REPRESENTATIVE STEVE CHABOT (R-OH): I thank the chairman for yielding, and welcome, John Ashcroft. Just a couple of questions. First of all, waterboarding has come up a couple of times this morning already, and we hear about it so much in the press and others it's as if this is a fairly routine thing that's done all the time. How many times has it actually occurred, to our knowledge, at this point?
MR. ASHCROFT: Well, I don't really have knowledge other than what I read in the newspapers, but my understanding is it's been done three times.
REP. CHABOT: Three times. Then --
MR. ASHCROFT: And that's -- pardon me -- as part of an interrogation process.
REP. CHABOT: All right. And what --
MR. ASHCROFT: And there are other times people have done it as part of training our own military to be resistant to and to understand what kind of techniques might be used on them.
REP. CHABOT: But in an actual interrogation environment, the three individuals that you mentioned, what type of people were these?
MR. ASHCROFT: Well, I think they were people that would be labeled as high-value detainees, people that we think might have significant information that could relate to the safety and security of the United States. I think also it's fair to say that generally in people who have that kind of information -- members of al Qaeda -- they have been trained in resisting interrogation and they have been hardened both in their own -- as I recall from reading their training manual, which I had a copy of or a translation of it -- they're hardened in resisting interrogation and of course in accusing whether or not their detainers do anything to them or not, always alleging abuse.
REP. CHABOT: Thank you. And secondly, the term "cruel and unusual punishment" has come up a couple of times. Do you know in advance what the Supreme Court is going to say or is likely to say in what is cruel and unusual punishment? An example that's come up recently is there are a number of states that believe that a child rapist who has committed an unspeakable crime should be subject to the highest penalty, which is the death penalty. A number of states have taken that posture, but the Supreme Court just recently, on a 5-4 vote decided no, that's cruel and unusual punishment to execute somebody who has raped a child under the age of 12. For that reason, a number of us have -- because it's the only thing we have available to us -- have introduced a constitutional amendment to reverse the court on that particular issue.
But do you know in advance what the court is likely to say, and if not, what is your procedure that you undergo to make sure that you're, as closely as possible, following the law as defined by the U.S. Supreme Court.

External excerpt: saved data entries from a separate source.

(* ===== verification/JsonStruct.v ===== *)
(** * Decoding JSON into Go structs

    [json.Unmarshal] into a struct: members are matched to fields by name, first
    exactly and then ignoring case; a member without a field is skipped, null
    leaves a value as it is, and a value of another type is an error that does
    not stop the decoding.  A slice keeps the memory of the elements it held,
    so a repeated member decodes its elements onto the old ones. *)
From S2P Require Export Json.

(** The new value, and whether every type was the expected one. *)
Definition decoder (A : Type) := json -> A -> A * bool.

(** [json.Unmarshal(text, &a)]: after a syntax error nothing is decoded. *)
Definition Unmarshal_into {A} (d : decoder A) (text : string) (a : A) : A * bool :=
  match parse_json text with Some v => d v a | None => (a, false) end.

(** ** Names *)

Definition upper (c : ascii) : ascii := if byte_in 97 122 c then chr (byte_code c - 32) else c.

(** The folded form of a name: ASCII letters in upper case, and the two other
    characters that fold to a letter, the long s and the Kelvin sign. *)
Fixpoint fold_name (s : string) : string :=
  match s with
  | EmptyString => EmptyString
  | String c r =>
      match r with
      | String d r1 =>
          if (byte_code c =? 197)%N && (byte_code d =? 191)%N then String "S" (fold_name r1)
          else
            match r1 with
            | String e r2 =>
                if (byte_code c =? 226)%N && (byte_code d =? 132)%N && (byte_code e =? 170)%N
                then String "K" (fold_name r2) else String (upper c) (fold_name r)
            | EmptyString => String (upper c) (fold_name r)
            end
      | EmptyString => String (upper c) EmptyString
      end
  end.

Abbreviation fields A := (list (string * decoder A)).

Definition field_named {A} (same : string -> string -> bool) (fs : fields A) (key : string)
  : option (decoder A) :=
  snd <$> head (filter (fun f => same f.1 key = true) fs).

Definition find_field {A} (fs : fields A) (key : string) : option (decoder A) :=
  match field_named (fun n k => n =s? k) fs key with
  | Some d => Some d
  | None => field_named (fun n k => fold_name n =s? fold_name k) fs key
  end.

(** ** Values *)

Definition decode_member {A} (fs : fields A) (st : A * bool) (m : string * json) : A * bool :=
  match find_field fs m.1 with
  | Some d => let '(a, ok) := d m.2 st.1 in (a, st.2 && ok)
  | None => st
  end.

Definition decode_struct {A} (fs : fields A) : decoder A := fun v a =>
  match v with
  | JObject l => fold_left (decode_member fs) l (a, true)
  | JNull => (a, true)
  | _ => (a, false)
  end.

(** A field of type string, given by how it is set. *)
Definition string_field {A} (name : string) (set : string -> A -> A) : string * decoder A :=
  (name, fun v a => match v with JString s => (set s a, true) | JNull => (a, true) | _ => (a, false) end).

Definition bool_field {A} (name : string) (set : bool -> A -> A) : string * decoder A :=
  (name, fun v a => match v with JBool b => (set b a, true) | JNull => (a, true) | _ => (a, false) end).

(** A slice of structs: nil, or its elements and what its memory holds after
    them. *)
Record slice (A : Type) := mkSlice { items : list A; spare : list A }.
Arguments mkSlice {A}.
Arguments items {A}.
Arguments spare {A}.

Definition slice_items {A} (s : option (slice A)) : list A := match s with Some s => items s | None => [] end.

(** The elements of an array, decoded onto the memory of the slice. *)
Fixpoint decode_elements {A} (d : decoder A) (zero : A) (l : list json) (memory : list A)
  : list A * list A * bool :=
  match l with
  | [] => ([], memory, true)
  | v :: l' =>
      let '(a, ok) := d v (match memory with x :: _ => x | [] => zero end) in
      let '(r, rest, ok') := decode_elements d zero l' (tail memory) in
      (a :: r, rest, ok && ok')
  end.

Definition decode_slice {A} (d : decoder A) (zero : A) : decoder (option (slice A)) := fun v s =>
  match v with
  | JNull => (None, true)
  | JArray [] => (Some (mkSlice [] []), true)
  | JArray l =>
      let memory := match s with Some s => items s ++ spare s | None => [] end in
      let '(r, rest, ok) := decode_elements d zero l memory in (Some (mkSlice r rest), ok)
  | _ => (s, false)
  end.

(** ** Interfaces *)

(** Insertion into a map whose keys are kept sorted. *)
Fixpoint put_member (k : string) (v : json) (l : list (string * json)) : list (string * json) :=
  match l with
  | [] => [(k, v)]
  | (k', v') :: l' =>
      match String.compare k k' with
      | Lt => (k, v) :: l
      | Eq => (k, v) :: l'
      | Gt => (k', v') :: put_member k v l'
      end
  end.

(** A value as an [interface{}] holds it and [json.Marshal] writes it: the last
    of the members with one name, sorted by name, and numbers as float64, of
    which [float] gives the shortest literal. *)
Fixpoint any_value (float : number -> number) (v : json) : json :=
  match v with
  | JNumber n => JNumber (float n)
  | JArray l => JArray (map (any_value float) l)
  | JObject l =>
      JObject (fold_left (fun m '(k, v) => put_member k v m) (map (fun '(k, v) => (k, any_value float v)) l) [])
  | _ => v
  end.

(** A slice of interfaces: every element is replaced. *)
Definition decode_any_slice (float : number -> number) : decoder (option (list json)) := fun v s =>
  match v with
  | JNull => (None, true)
  | JArray l => (Some (map (any_value float) l), numbers_fit (JArray l))
  | _ => (s, false)
  end.

(** What [json.Marshal] writes for a slice of interfaces. *)
Definition any_slice_json (s : option (list json)) : json :=
  match s with Some l => JArray l | None => JNull end.

Definition with_field {A B} (name : string) (get : A -> B) (set : B -> A -> A) (d : decoder B)
  : string * decoder A :=
  (name, fun v a => let '(b, ok) := d v (get a) in (set b a, ok)).

(** Elements that decode, from the zero value, to the values [l]. *)
Lemma decode_elements_fresh {A} (d : decoder A) (zero : A) (js : list json) (l : list A) :
  Forall2 (fun v a => d v zero = (a, true)) js l -> decode_elements d zero js [] = (l, [], true).
Proof. induction 1 as [|v a js l H _ IH]; [done|]. simpl. by rewrite H, IH. Qed.

(** The last member, when its field decodes. *)
Lemma decode_last {A} (fs : fields A) l name v a a' (d : decoder A) b :
  fold_left (decode_member fs) l (a, true) = (a', true) -> find_field fs name = Some d -> d v a' = (b, true) ->
  decode_struct fs (JObject (l ++ [(name, v)])) a = (b, true).
Proof. intros Hl Hf Hd. simpl. rewrite fold_left_app, Hl. simpl. unfold decode_member. simpl. by rewrite Hf, Hd. Qed.

Lemma with_field_decodes {A B} name (get : A -> B) set (d : decoder B) v a b ok :
  d v (get a) = (b, ok) -> (with_field name get set d).2 v a = (set b a, ok).
Proof. simpl. by intros ->. Qed.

MR. ASHCROFT: That may seem like a simple question, but it's not a simple question. When you're trying to figure out what the law is, in a rule of law culture you should be able to go and find out what the courts have said in the past, that that's what the law is. And that's why we were very successful in the major terrorism cases of the 12 judges at the Court of Appeals level, where they repaired to the standard of finding out what has been said previously on the law. Eleven out of 12 judges said, the Justice Department's got this right. But you get to the Supreme Court and the way our system is is that the Supreme Court is the court that is -- while it respects precedent, or at least it likes to allege that it does, it is free to abandon it if it so chooses.
So it makes it difficult then. Guessing where the Supreme Court might go is a lot harder than ascertaining where the Supreme Court has been. And this puts some tension into the law, and it's the way our system operates and it put some uncertainty into it. It's one of the things that gives lawyers the space in which to argue. As you well know, what it does is it provides for the employment of lots of lawyers because when things are uncertain you have to have more and more advice. Unfortunately, when it's uncertain it shrinks freedom.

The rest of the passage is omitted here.